◆ **Exercise**: Your answer should be the lines of the data below that contain "intros".

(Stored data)
Lemma GetAllProcessIds_walk_elem entries processName pid :
  pid ∈ process_manager.GetAllProcessIds_walk entries processName
  <-> exists e, e ∈ entries /\ th32ProcessID e = pid
                /\ lowercase (szExeFile e) = lowercase processName.
Proof.
  induction entries as [| e entries IH]; cbn [process_manager.GetAllProcessIds_walk].
  - split; [by intros ?%elem_of_nil | by intros [? [?%elem_of_nil _]]].
  - destruct (String.eqb_spec (lowercase (szExeFile e)) (lowercase processName)) as [Heq | Hne].
    + rewrite elem_of_cons, IH. split.
      * intros [-> | [e' [? ?]]].
        -- exists e. split; [apply list_elem_of_here | done].
        -- exists e'. split; [by apply list_elem_of_further | done].
      * intros [e' [Hin [Hp Hn]]]. apply elem_of_cons in Hin as [-> | Hin]; [by left |].
        right. by exists e'.
    + rewrite IH. split.
      * intros [e' [? ?]]. exists e'. split; [by apply list_elem_of_further | done].
      * intros [e' [Hin [Hp Hn]]]. apply elem_of_cons in Hin as [-> | Hin]; [done |].
        by exists e'.
Qed.

(** X16 -- the process lookup of [process_manager.cpp].
    [FindProcessByName] returns the first process id that
    [GetAllProcessIds] lists, and [0] when it lists none; the ids listed
    are exactly those of the snapshot's entries whose name equals the
    given one up to the case of letters, so the case of the given name
    does not matter to either function. *)
Theorem FindProcessByName_first_of_all (snapshot : ProcessSnapshot) (processName : string) :
  process_manager.FindProcessByName snapshot processName
  = hd 0 (process_manager.GetAllProcessIds snapshot processName)
  /\ (forall pid,
        pid ∈ process_manager.GetAllProcessIds snapshot processName
        <-> exists entries e,
              snapshot = Some entries /\ e ∈ entries /\ th32ProcessID e = pid
              /\ lowercase (szExeFile e) = lowercase processName)
  /\ process_manager.FindProcessByName snapshot (lowercase processName)
     = process_manager.FindProcessByName snapshot processName
  /\ process_manager.GetAllProcessIds snapshot (lowercase processName)
     = process_manager.GetAllProcessIds snapshot processName.
Proof.
  destruct snapshot as [entries |]; cbn [process_manager.FindProcessByName
                                         process_manager.GetAllProcessIds].
  2:{ repeat split; try done.
      - by intros ?%elem_of_nil.
      - by intros [? [? [? _]]]. }
  split; [| split; [| split]].
  - induction entries as [| e entries IH]; [done |].
    cbn [process_manager.FindProcessByName_walk process_manager.GetAllProcessIds_walk].
    by destruct (String.eqb _ _).
  - intros pid. rewrite GetAllProcessIds_walk_elem. split.
    + intros [e [? ?]]. by exists entries, e.
    + intros [entries' [e [[= <-] ?]]]. by exists e.
  - induction entries as [| e entries IH]; [done |].
    cbn [process_manager.FindProcessByName_walk].
    by rewrite lowercase_idempotent, IH.
  - induction entries as [| e entries IH]; [done |].
    cbn [process_manager.GetAllProcessIds_walk].
    by rewrite lowercase_idempotent, IH.
Qed.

◆ **Answer below**:
  - split; [by intros ?%elem_of_nil | by intros [? [?%elem_of_nil _]]].
      * intros [-> | [e' [? ?]]].
      * intros [e' [Hin [Hp Hn]]]. apply elem_of_cons in Hin as [-> | Hin]; [by left |].
      * intros [e' [? ?]]. exists e'. split; [by apply list_elem_of_further | done].
      * intros [e' [Hin [Hp Hn]]]. apply elem_of_cons in Hin as [-> | Hin]; [done |].
      - by intros ?%elem_of_nil.
      - by intros [? [? [? _]]]. }
  - intros pid. rewrite GetAllProcessIds_walk_elem. split.
    + intros [e [? ?]]. by exists entries, e.
    + intros [entries' [e [[= <-] ?]]]. by exists e.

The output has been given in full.